On 17/03/2009, at 9:22 AM, Jeff wrote:
The reason for this email, though, is that I subbed to this list to watch how things are done, learn protocol, etc. So I grabbed the git repo and started looking at how I was going to apply this patch since enough has changed to cause all but 1 hunk to fail. I am not familiar with git, preferring svn, but can read docs. Where I'm tripped up is realizing that head doesn't reflect what private branches might hold. One person (sorry, I forget who) mentioned having a branch with many makepkg changes in it which would cause me to have to hand apply these changes again.

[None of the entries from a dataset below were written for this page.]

(** What the owner of a cell knows of it. *)
Lemma own_cells b g own fs id cs : rep b g own fs → own !! id = Some cs →
  NoDup cs ∧ (∀ c, c ∈ cs → 0 ≤ c < zlen (label (edges b)) ∧ c ∉ fs)
  ∧ ∀ j ds c, own !! j = Some ds → j ≠ id → c ∈ ds → c ∉ cs.
Proof.
  intros H Ho. pose proof (rb_arena _ _ _ _ H) as Ha. destruct (ar_own _ _ _ Ha id cs Ho) as [Hnd Hr].
  split_and!; [done|done|]. intros j ds c Hds Hj Hc. by eapply (ar_disjoint _ _ _ Ha).
Qed.

Lemma Rep_add_edge {E} b g p t es l c s : Rep b g → g !! p = Some (t, es) → get (states b) p = Some (Some s) →
  zlen (label (edges b)) < NONE →
  ∃ cell a b', alloc (E:=E) l c (edge_head s) (edges b) = Ok (cell, a)
    ∧ state_mut (E:=E) p (set_head cell) (set_edges a b) = Ok b' ∧ Rep b' (<[p := (t, (l, c) :: es)]> g)
    ∧ b' = set_states (states b') (set_edges a b) ∧ zlen (states b') = zlen (states b)
    ∧ zlen (label a) ≤ zlen (label (edges b)) + 1
    ∧ (∀ j s, get (states b) j = Some (Some s) → ∃ s', get (states b') j = Some (Some s') ∧ register_next s' = register_next s).
Proof.
  intros (own & fs & H) Hg Hs Hmax. destruct (rep_lookup _ _ _ _ _ _ H Hg) as (s0 & cs & Hs0 & Ho & Hl & [= -> Hes]).
  assert (s0 = s) as -> by congruence. destruct (own_cells _ _ _ _ _ _ H Ho) as (Hnd & Hr & Hdis).
  destruct (alloc_spec (E:=E) (edges b) own fs l c (edge_head s) (rb_arena _ _ _ _ H) Hmax) as (cell & a & fs' & -> & Ha & Hc).
  eexists cell, a, _. split; [done|]. split; [by apply state_mut_get|].
  destruct Hc as [[Hcr HcN] Hcf Hco Hce Hcn Hframe Hlen]. simpl. split; [|split_and!].
  - exists (<[p := cell :: cs]> own), fs'.
    assert (Hdiff : ∀ d, d ∈ cs → d ≠ cell) by (intros d Hd ->; by eapply Hco).
    pose proof (rep_update b g own fs p s (set_head cell s) a (<[p := cell :: cs]> own) fs' (cell :: cs) H Hs) as Hu.
    replace ((l, c) :: es) with (map (edge_at a) (cell :: cs)).
    { apply Hu; [by apply arena_give|done| |].
      - simpl. split; [done|]. split; [done|]. exists (edge_head s). split; [done|].
        eapply linked_frame; [done|]. intros d Hd. by apply Hframe, Hdiff.
      - intros j ds d Hds Hj Hd. apply Hframe. intros ->. by eapply Hco. }
    simpl. rewrite Hce, Hes. f_equal. apply map_ext_in. intros d Hd%list_elem_of_In. by apply Hframe, Hdiff.
  - done.
  - apply zlen_insert.
  - lia.
  - intros j s1 Hj. rewrite get_put by by eapply get_Some_lt. case_decide; [|by exists s1]. subst j.
    rewrite Hs in Hj. injection Hj as <-. by exists (set_head cell s).
Qed.

(** The newest edge of a state gets another target. *)
Lemma Rep_set_target {E} b g p t l c es k s : Rep b g → g !! p = Some (t, (l, c) :: es) → get (states b) p = Some (Some s) →
  edge_head s ≠ NONE ∧
  ∃ ts, put (E:=E) (target (edges b)) (edge_head s) k = Ok ts
    ∧ Rep (set_edges (mkArena (label (edges b)) ts (enext (edges b)) (efree (edges b)) (elive (edges b))) b)
        (<[p := (t, (l, k) :: es)]> g).
Proof.
  intros (own & fs & H) Hg Hs. destruct (rep_lookup _ _ _ _ _ _ H Hg) as (s0 & cs & Hs0 & Ho & Hl & [= -> Hes]).
  assert (s0 = s) as -> by congruence. destruct (own_cells _ _ _ _ _ _ H Ho) as (Hnd & Hr & Hdis).
  destruct cs as [|h cs]; [done|]. simpl in Hl. destruct Hl as (Eh & HhN & n & Hn & Hl). rewrite Eh. split; [done|].
  pose proof (rb_arena _ _ _ _ H) as Ha. destruct (Hr h) as [Hhr Hhf]; [by left|].
  assert (Hht : 0 ≤ h < zlen (target (edges b))) by (unfold zlen in *; by rewrite (ar_target _ _ _ Ha)).
  rewrite put_get by done. eexists. split; [done|]. set (a' := mkArena _ _ _ _ _).
  apply NoDup_cons in Hnd as [Hni Hnd].
  assert (Hedge : ∀ d, d ≠ h → edge_at a' d = edge_at (edges b) d).
  { intros d Hd. unfold edge_at, a'. simpl. rewrite get_put by done. by rewrite decide_False. }
  assert (Heh : edge_at a' h = (l, k)).
  { unfold edge_at, a'. simpl. rewrite get_put, decide_True by done. simpl in Hes. injection Hes as Hl1 _ _. by rewrite Hl1. }
  exists own, fs.
  assert (Hu : rep (set_states (<[Z.to_nat p := Some s]> (states b)) (set_edges a' b))
    (<[p := (terminal s, map (edge_at a') (h :: cs))]> g) own fs).
  { eapply rep_update; [exact H|exact Hs| |by rewrite insert_id| |].
    - unfold a'. destruct Ha. split; simpl; try done. by rewrite length_insert.
    - simpl. split; [done|]. split; [done|]. by exists n.
    - intros j ds d Hds Hj Hd. split; [|done]. apply Hedge. intros ->. eapply (Hdis j); [done|done|done|by left]. }
  replace ((l, k) :: es) with (map (edge_at a') (h :: cs)).
  2: { cbn [map]. rewrite Heh. simpl in Hes. injection Hes as _ _ ->. f_equal. apply map_ext_in.
       intros d Hd%list_elem_of_In. apply Hedge. by intros ->. }
  replace (<[Z.to_nat p := Some s]> (states b)) with (states b) in Hu; [by destruct b|].
  symmetry. apply list_insert_id. by apply get_Some_lookup in Hs as [_ Hs].
Qed.

(** A state is dropped and its cells are freed. *)
Lemma Rep_delete {E} b g id n s : Rep b g → g !! id = Some n → get (states b) id = Some (Some s) →
  ∃ a ss, release (E:=E) (edge_fuel b) (edge_head s) (edges b) = Ok a ∧ put (E:=E) (states b) id None = Ok ss
    ∧ Rep (mkBuilder ss (id :: free b) a (register b) (registered b) (path b) (previous b)) (delete id g)
    ∧ zlen ss = zlen (states b) ∧ zlen (label a) = zlen (label (edges b)) ∧ get ss id = Some None
    ∧ ∀ j, j ≠ id → get ss j = get (states b) j.
Proof.
  intros (own & fs & H) Hg Hs. destruct (rep_lookup _ _ _ _ _ _ H Hg) as (s0 & cs & Hs0 & Ho & Hl & ->).
  assert (s0 = s) as -> by congruence. destruct (own_cells _ _ _ _ _ _ H Ho) as (Hnd & Hr & Hdis).
  assert (Ha' : arena_ok (edges b) (delete id own) fs) by apply arena_delete, H.
  destruct (release_spec (E:=E) (edge_fuel b) (edges b) (delete id own) fs (edge_head s) cs Ha' Hl Hnd)
    as (a & fs' & -> & Ha & Elab & Etar & Hframe).
  { intros c Hc. destruct (Hr c Hc) as [? ?]. split_and!; [lia..|done|]. intros j ds [Hj Hds]%lookup_delete_Some Hcd.
    by eapply (Hdis j). }
  { by eapply own_fuel. }
  pose proof (get_Some_lt _ _ _ Hs) as Hidr. rewrite put_get by done. eexists a, _. split; [done|]. split; [done|].
  assert (Hedge : ∀ d, edge_at a d = edge_at (edges b) d) by (intros; unfold edge_at; by rewrite Elab, Etar).
  split; [|split_and!].
  - exists (delete id own), fs'. split; simpl; [done| | | |].
    + intros j. rewrite get_put by done. case_decide as Hj.
      * subst j. split; apply lookup_delete_eq.
      * eapply slot_ok_frame; [apply H|by rewrite lookup_delete_ne|by rewrite lookup_delete_ne|].
        intros ds c Hds Hc. split; [apply Hedge|]. apply Hframe. by eapply (Hdis j).
    + constructor; [|apply H]. intros Hin. apply (rb_free _ _ _ _ H) in Hin. congruence.
    + intros j. rewrite get_put by done. case_decide as Hj.
      * subst j. split; [done|]. intros _. by left.
      * rewrite elem_of_cons, (rb_free _ _ _ _ H). naive_solver.
    + rewrite zlen_insert. apply H.
  - apply zlen_insert.
  - by rewrite Elab.
  - rewrite get_put by done. by rewrite decide_True.
  - intros j Hj. rewrite get_put by done. by rewrite decide_False.
Qed.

The typical centralized workflow is that contributers check out the "official" tree, create their patches, and then request to pull changes (via git-pull, emailing patches or other means). The nature of multiple people contributing at once is that things will get updated while you're working on something. Unfortunately the only thing you can do is fix it up and re-submit. Don't worry about what other people are doing, you should really be focusing on changes in the official tree. If you read that someone is making huge changes to something related to what you're working on then you could start basing your patches off them (this is the distributed part), if you're certain they will go into the official tree. It's just common sense really. As far as I can tell that workflow applies to Pacman development. In general try to have small commits locally. When submitting you can squash them into a bigger one (though if it's really big it's better to split them up sometimes). This could make it easier to fix up those commits later, since it's only a part of your changes would conflict (i.e., a few commits rather than all of them). Oh, and remember to use branches!